Using the data below, work out how many lines contain the word "rest", then state that number without comment.

(Collected data entries)
++++
(* ===== verification/ImmSet.v ===== *)
(** * The command immset

    [immset] sets attributes of objects of the information model.  Before it sets an
    attribute it reads the value it has, and if something fails it sets the attributes back
    to what was read.  The vectors of the program are the memory of the process. *)

From S2P Require Import Prelude CString ImmLib.

Open Scope Z_scope.

Definition MAX_BUFF : nat := 1024.

Record SetT : Set := mkSet {
  m_immHandle : Z;
  m_accessorHandle : Z;
  m_immInitDone : bool;
  objNameVect : list string;
  attrNameVect : list string;
  attrValVect : list string;
  m_attrName : string;
  m_attrValue : string
}.

Definition newSet : SetT := mkSet 0 0 false [] [] [] EmptyString EmptyString.

Definition set_immHandle (x : Z) (m : SetT) : SetT :=
  mkSet x (m_accessorHandle m) (m_immInitDone m) (objNameVect m) (attrNameVect m) (attrValVect m)
    (m_attrName m) (m_attrValue m).
Definition set_accessorHandle (x : Z) (m : SetT) : SetT :=
  mkSet (m_immHandle m) x (m_immInitDone m) (objNameVect m) (attrNameVect m) (attrValVect m)
    (m_attrName m) (m_attrValue m).
Definition set_immInitDone (x : bool) (m : SetT) : SetT :=
  mkSet (m_immHandle m) (m_accessorHandle m) x (objNameVect m) (attrNameVect m) (attrValVect m)
    (m_attrName m) (m_attrValue m).
Definition push_obj (x : string) (m : SetT) : SetT :=
  mkSet (m_immHandle m) (m_accessorHandle m) (m_immInitDone m) (objNameVect m ++ [x])
    (attrNameVect m) (attrValVect m) (m_attrName m) (m_attrValue m).
Definition push_attr (x : string) (m : SetT) : SetT :=
  mkSet (m_immHandle m) (m_accessorHandle m) (m_immInitDone m) (objNameVect m)
    (attrNameVect m ++ [x]) (attrValVect m) x (m_attrValue m).
Definition push_vals (xs : list string) (m : SetT) : SetT :=
  mkSet (m_immHandle m) (m_accessorHandle m) (m_immInitDone m) (objNameVect m)
    (attrNameVect m) (attrValVect m ++ xs) (m_attrName m) (m_attrValue m).
Definition set_attrValue (x : string) (m : SetT) : SetT :=
  mkSet (m_immHandle m) (m_accessorHandle m) (m_immInitDone m) (objNameVect m)
    (attrNameVect m) (attrValVect m) (m_attrName m) x.

(** ** Arguments *)

(** The tokens [strtok] finds between the characters [d]. *)
Fixpoint tokens (d : ascii) (inside : bool) (s : string) : nat :=
  match s with
  | EmptyString => 0
  | String c r =>
      if eqc c d then tokens d false r
      else if inside then tokens d true r else S (tokens d true r)
  end.

(** [find_last_of]: what precedes the last [c] and what follows it. *)
Fixpoint split_last (c : ascii) (s : string) : option (string * string) :=
  match s with
  | EmptyString => None
  | String a r =>
      match split_last c r with
      | Some (p, q) => Some (String a p, q)
      | None => if eqc a c then Some (EmptyString, r) else None
      end
  end.

(** An option with a value: whether it counts the retries. *)
Definition set_option (arg : string) : option bool :=
  if streq arg "-r" || streq arg "--retry" then Some true
  else if streq arg "-t" || streq arg "--timeout" then Some false
  else None.

Section immset.
Context `{FL : Floats} `{E : !ImmEnv FL}.

Abbreviation MI := (M (ImmProc (FL := FL) SetT)).

(** [isValidArgument]: an argument that fills the buffer has no end there, and one without
    an equals sign prints a null pointer. *)
Definition isValidArgument (arg : string) : MI bool :=
  if (MAX_BUFF <=? String.length arg)%nat then undef
  else if strstr arg "==" then mret false
  else
    match strchr arg "=" with
    | None => undef
    | Some (_, attrStr) =>
        if negb (strstr attrStr "=") then mret false
        else mret (negb (2 <? tokens ":" false arg)%nat)
    end.

(** [getAttrAndDN]: object, attribute and value, where they are found; the vectors get what
    was found so far. *)
Definition getAttrAndDN (arg : string) : MI (option string) :=
  match split_last ":" arg with
  | None => mret None
  | Some (attr, objName) =>
      iupd (push_obj objName);;
      match split_last "=" attr with
      | None => mret None
      | Some (name, value) =>
          iupd (set_attrValue value ∘ push_attr name);;
          mret (Some objName)
      end
  end.

(** ** The object *)

Definition initImm : MI SaAisErrorT :=
  '(error, h) ← initImmOm;
  iupd (set_immHandle h);;
  error ← (if is_ok error then
             '(error, a) ← initImmOmAccessor;
             iupd (set_accessorHandle a);;
             (if is_ok error then mret tt
              else _ ← finalizeImmOm h; mret tt);;
             mret error
           else mret error);
  iupd (set_immInitDone true);;
  mret error.

Definition finalizeImm : MI unit :=
  a ← imem m_accessorHandle;
  (if negb (a =? 0) then
     _ ← finalizeImmOmAccessor a; iupd (set_accessorHandle 0)
   else mret tt);;
  h ← imem m_immHandle;
  (if negb (h =? 0) then
     _ ← finalizeImmOm h; iupd (set_immHandle 0)
   else mret tt);;
  iupd (set_immInitDone false).

(** What an attribute leaves in [attrValVect]. *)
Definition attr_texts (a : SaImmAttrValuesT FL) : list string :=
  match attrValues a with
  | [] => ["<Empty>"%string]
  | vs => omap getAttrValue vs
  end.

Definition getAttributes (objectName attributeName : string) : MI SaAisErrorT :=
  '(saRet, attributes) ← imm (AccessorGet (name_of objectName) attributeName);
  if negb (is_ok saRet) then mret saRet else
  iupd (push_vals (filter (λ a, attrName a = attributeName) attributes ≫= attr_texts));;
  mret saRet.

(** [immGetAttrValueType], which [getAttrType] calls. *)
Definition immGetAttrValueType (className attr : string) : MI (SaAisErrorT * SaImmValueTypeT) :=
  '(rc, defs) ← imm (ClassDescriptionGet className);
  if negb (is_ok rc) then mret (rc, SAANYT) else
  match List.find (λ d, streq attr d.1) defs with
  | Some (_, ty) => mret (SA_AIS_OK, ty)
  | None => mret (SA_AIS_ERR_INVALID_PARAM, SAANYT)
  end.

(** The clean-up after a failure. *)
Definition release_owner (obj : SaNameT) : MI unit :=
  _ ← imm (AdminOwnerRelease obj); _ ← imm AdminOwnerFinalize; mret tt.

(** The three calls that change the object, each followed by the clean-up if it fails. *)
Definition apply_change (obj : SaNameT) (attr : string) (v : SaImmAttrValueT FL) : MI SaAisErrorT :=
  saRet ← imm (CcbObjectModify obj attr v);
  if negb (is_ok saRet) then release_owner obj;; mret saRet else
  saRet ← imm CcbApply;
  if negb (is_ok saRet) then release_owner obj;; mret saRet else
  saRet ← imm CcbFinalize;
  if negb (is_ok saRet) then release_owner obj;; mret saRet else
  mret saRet.

(** [modifyImmObject]. *)
Definition modifyImmObject (objectName attributeName attributeValue : string) : MI SaAisErrorT :=
  let objName := name_of objectName in
  '(saRet, clsName) ← immGetClassName objName;
  if negb (is_ok saRet) then mret saRet else
  '(saRet, attrValType) ← immGetAttrValueType clsName attributeName;
  if negb (is_ok saRet) then mret saRet else
  saRet ← imm AdminOwnerInitialize;
  if negb (is_ok saRet) then mret saRet else
  saRet ← imm (AdminOwnerSet objName);
  if negb (is_ok saRet) then
    _ ← imm AdminOwnerFinalize; mret saRet
  else
  saRet ← imm CcbInitialize;
  if negb (is_ok saRet) then release_owner objName;; mret saRet else
  match setImmAttrValue attrValType attributeValue with
  | None => mret SA_AIS_ERR_NOT_SUPPORTED
  | Some v => apply_change objName attributeName v
  end.

(** ** The program *)

(** How the loop over the arguments ends. *)
Inductive SetEnd : Set := AllSet | RollBack | BadUsage.

Fixpoint set_loop (timeoutVal maxRetry : Z) (inputs : list string) : MI SetEnd :=
  match inputs with
  | [] => mret AllSet
  | arg :: inputs =>
      found ← getAttrAndDN arg;
      match found with
      | None => mret BadUsage
      | Some objName =>
          attr ← imem m_attrName;
          value ← imem m_attrValue;
          rc ← repeated timeoutVal maxRetry (getAttributes objName attr);
          if negb (is_ok rc) then finalizeImm;; mret RollBack else
          rc ← repeated timeoutVal maxRetry (modifyImmObject objName attr value);
          if negb (is_ok rc) then finalizeImm;; mret RollBack else
          set_loop timeoutVal maxRetry inputs
      end
  end.

(** The loop that sets the values back, from the index [i] on; reading past the end of a
    vector is undefined. *)
Fixpoint back_loop (n : nat) (i : nat) : MI bool :=
  match n with
  | O => mret true
  | S n =>
      obj ← imem (λ m, objNameVect m !! i);
      attr ← imem (λ m, attrNameVect m !! i);
      val ← imem (λ m, attrValVect m !! i);
      obj ← deref obj;
      attr ← deref attr;
      val ← deref val;
      rc ← modifyImmObject obj attr val;
      if negb (is_ok rc) then finalizeImm;; mret false else
      back_loop n (S i)
  end.

Definition roll_back : MI Z :=
  vals ← imem attrValVect;
  if bool_decide (vals = []) then mret (-1)
  else if bool_decide ("<Empty>"%string ∈ vals) then mret (-1)
  else
    rc ← initImm;
    if negb (is_ok rc) then mret (-1) else
    n ← imem (λ m, length (objNameVect m));
    ok ← back_loop n 0;
    if negb ok then mret (-1) else
    finalizeImm;; mret 0.

(** The loop over the arguments: the inputs, the limits, and whether options were given;
    [None] for wrong usage. *)
Record SetArgs : Set := mkArgs { sa_inputs : list string; sa_retry : Z; sa_timeout : Z; sa_options : bool }.

Fixpoint arg_loop (args : list string) (a : SetArgs) : MI (option SetArgs) :=
  match args with
  | [] => mret (Some a)
  | arg :: rest =>
      match set_option arg with
      | Some isRetry =>
          match rest with
          | value :: rest =>
              if isInteger value then
                arg_loop rest (if (isRetry : bool) then mkArgs (sa_inputs a) (atoi value) (sa_timeout a) true
                               else mkArgs (sa_inputs a) (sa_retry a) (atoi value) true)
              else mret None
          | [] => mret None
          end
      | None =>
          ok ← isValidArgument arg;
          if negb ok then mret None else
          arg_loop rest (mkArgs (sa_inputs a ++ [arg]) (sa_retry a) (sa_timeout a) (sa_options a))
      end
  end.

(** [main] on the arguments after the program's name, up to its return. *)
Definition set_program (args : list string) : MI Z :=
  match args with
  | [] => mret 1
  | _ =>
      parsed ← arg_loop args (mkArgs [] 1 60 false);
      match parsed with
      | None => mret (-1)
      | Some a =>
          if sa_options a && bool_decide (sa_inputs a = []) then mret (-1) else
          rc ← initImm;
          if negb (is_ok rc) then mret 1 else
          e ← set_loop (sa_timeout a) (sa_retry a) (sa_inputs a);
          match e with
          | BadUsage => mret (-1)
          | RollBack => roll_back
          | AllSet => finalizeImm;; mret 0
          end
      end
  end.

(** The destructor of the object that [main] declares runs at each of its returns. *)
Definition destroy : MI unit :=
  open ← imem m_immInitDone;
  if (open : bool) then finalizeImm else mret tt.

Definition immset_main (args : list string) : MI Z :=
  r ← set_program args; destroy;; mret r.
End immset.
++++
== COMPLETED EXERCISE ==
5